TO DO | Find the lines of the records in which the word "feedWatchdog" appears and report how many there are, as a number alone.

Stored dataset items |
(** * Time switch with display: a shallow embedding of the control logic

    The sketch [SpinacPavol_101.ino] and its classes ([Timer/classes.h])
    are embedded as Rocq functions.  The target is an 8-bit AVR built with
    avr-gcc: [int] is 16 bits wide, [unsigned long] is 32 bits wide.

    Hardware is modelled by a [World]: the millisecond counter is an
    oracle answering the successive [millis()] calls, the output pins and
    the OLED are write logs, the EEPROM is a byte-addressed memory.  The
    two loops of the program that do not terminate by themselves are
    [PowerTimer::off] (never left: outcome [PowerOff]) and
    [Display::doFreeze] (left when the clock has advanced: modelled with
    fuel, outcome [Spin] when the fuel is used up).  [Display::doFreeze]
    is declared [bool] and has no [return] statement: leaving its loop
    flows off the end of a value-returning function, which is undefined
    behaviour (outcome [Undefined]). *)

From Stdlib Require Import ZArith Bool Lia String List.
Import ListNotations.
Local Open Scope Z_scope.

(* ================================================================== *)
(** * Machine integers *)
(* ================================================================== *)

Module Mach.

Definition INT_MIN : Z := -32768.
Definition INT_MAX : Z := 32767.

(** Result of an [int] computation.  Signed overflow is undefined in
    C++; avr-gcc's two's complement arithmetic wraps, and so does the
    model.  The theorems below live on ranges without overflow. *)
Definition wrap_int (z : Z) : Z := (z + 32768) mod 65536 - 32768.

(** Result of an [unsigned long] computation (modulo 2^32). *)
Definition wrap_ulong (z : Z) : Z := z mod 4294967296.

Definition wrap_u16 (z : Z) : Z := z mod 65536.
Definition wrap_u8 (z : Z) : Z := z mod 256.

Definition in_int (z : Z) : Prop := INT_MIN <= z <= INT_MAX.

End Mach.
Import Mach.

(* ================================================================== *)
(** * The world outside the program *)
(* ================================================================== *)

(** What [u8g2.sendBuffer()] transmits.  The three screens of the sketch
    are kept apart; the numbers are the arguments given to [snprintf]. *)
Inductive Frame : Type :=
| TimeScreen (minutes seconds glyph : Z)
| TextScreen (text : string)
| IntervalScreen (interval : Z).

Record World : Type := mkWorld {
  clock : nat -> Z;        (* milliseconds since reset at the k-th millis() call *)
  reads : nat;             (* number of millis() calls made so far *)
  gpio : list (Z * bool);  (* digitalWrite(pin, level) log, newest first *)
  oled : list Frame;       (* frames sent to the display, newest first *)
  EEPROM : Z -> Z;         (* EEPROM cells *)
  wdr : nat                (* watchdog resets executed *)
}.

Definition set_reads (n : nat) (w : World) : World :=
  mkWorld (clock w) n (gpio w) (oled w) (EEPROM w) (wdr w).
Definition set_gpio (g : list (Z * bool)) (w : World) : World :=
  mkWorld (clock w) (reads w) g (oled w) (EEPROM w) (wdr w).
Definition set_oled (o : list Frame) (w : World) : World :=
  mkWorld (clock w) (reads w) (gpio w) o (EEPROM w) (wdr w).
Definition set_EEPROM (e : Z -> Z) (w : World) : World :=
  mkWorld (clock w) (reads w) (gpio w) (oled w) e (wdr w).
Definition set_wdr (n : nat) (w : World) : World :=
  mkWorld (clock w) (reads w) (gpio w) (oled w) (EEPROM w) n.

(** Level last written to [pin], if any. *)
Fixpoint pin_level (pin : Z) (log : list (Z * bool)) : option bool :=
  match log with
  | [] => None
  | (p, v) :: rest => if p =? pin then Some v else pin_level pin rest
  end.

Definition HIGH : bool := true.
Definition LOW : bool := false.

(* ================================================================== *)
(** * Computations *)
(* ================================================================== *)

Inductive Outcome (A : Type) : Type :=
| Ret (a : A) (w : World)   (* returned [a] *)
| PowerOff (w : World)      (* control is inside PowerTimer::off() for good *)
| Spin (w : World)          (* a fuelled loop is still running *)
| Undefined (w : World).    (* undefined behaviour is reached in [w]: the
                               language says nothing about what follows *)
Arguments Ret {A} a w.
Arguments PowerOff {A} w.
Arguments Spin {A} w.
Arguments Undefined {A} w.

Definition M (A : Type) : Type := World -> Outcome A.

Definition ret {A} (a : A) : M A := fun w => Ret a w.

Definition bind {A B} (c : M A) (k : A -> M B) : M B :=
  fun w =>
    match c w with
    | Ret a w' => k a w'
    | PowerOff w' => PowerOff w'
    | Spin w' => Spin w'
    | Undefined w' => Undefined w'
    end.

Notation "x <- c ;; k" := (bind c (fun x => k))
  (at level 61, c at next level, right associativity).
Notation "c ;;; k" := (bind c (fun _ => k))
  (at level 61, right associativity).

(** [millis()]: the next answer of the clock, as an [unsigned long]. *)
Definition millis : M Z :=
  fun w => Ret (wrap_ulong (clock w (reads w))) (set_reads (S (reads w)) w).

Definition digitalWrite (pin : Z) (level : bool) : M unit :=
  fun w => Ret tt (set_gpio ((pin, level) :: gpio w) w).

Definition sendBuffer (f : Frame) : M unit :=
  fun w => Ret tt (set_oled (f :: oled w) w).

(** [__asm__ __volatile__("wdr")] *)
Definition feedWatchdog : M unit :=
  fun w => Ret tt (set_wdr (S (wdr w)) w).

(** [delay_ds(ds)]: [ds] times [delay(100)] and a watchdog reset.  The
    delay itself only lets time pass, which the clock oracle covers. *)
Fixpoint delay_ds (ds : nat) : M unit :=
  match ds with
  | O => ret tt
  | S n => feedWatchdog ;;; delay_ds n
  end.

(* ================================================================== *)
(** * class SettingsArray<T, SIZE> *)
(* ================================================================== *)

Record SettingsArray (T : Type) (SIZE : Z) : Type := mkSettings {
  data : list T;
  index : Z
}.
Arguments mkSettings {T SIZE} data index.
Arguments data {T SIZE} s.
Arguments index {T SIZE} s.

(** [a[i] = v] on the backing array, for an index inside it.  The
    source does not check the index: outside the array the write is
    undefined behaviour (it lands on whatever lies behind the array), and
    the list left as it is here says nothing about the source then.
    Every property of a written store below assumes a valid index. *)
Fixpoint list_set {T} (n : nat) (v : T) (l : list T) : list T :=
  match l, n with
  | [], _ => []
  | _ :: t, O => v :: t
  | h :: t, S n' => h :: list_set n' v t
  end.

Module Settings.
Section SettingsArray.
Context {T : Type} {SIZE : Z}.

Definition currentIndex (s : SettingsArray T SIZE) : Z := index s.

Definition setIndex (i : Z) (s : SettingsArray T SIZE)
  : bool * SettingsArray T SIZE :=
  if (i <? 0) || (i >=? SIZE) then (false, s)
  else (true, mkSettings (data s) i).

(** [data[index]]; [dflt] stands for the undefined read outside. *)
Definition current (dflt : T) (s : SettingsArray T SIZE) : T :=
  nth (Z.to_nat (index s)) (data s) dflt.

RESULT OF THE EXERCISE | 2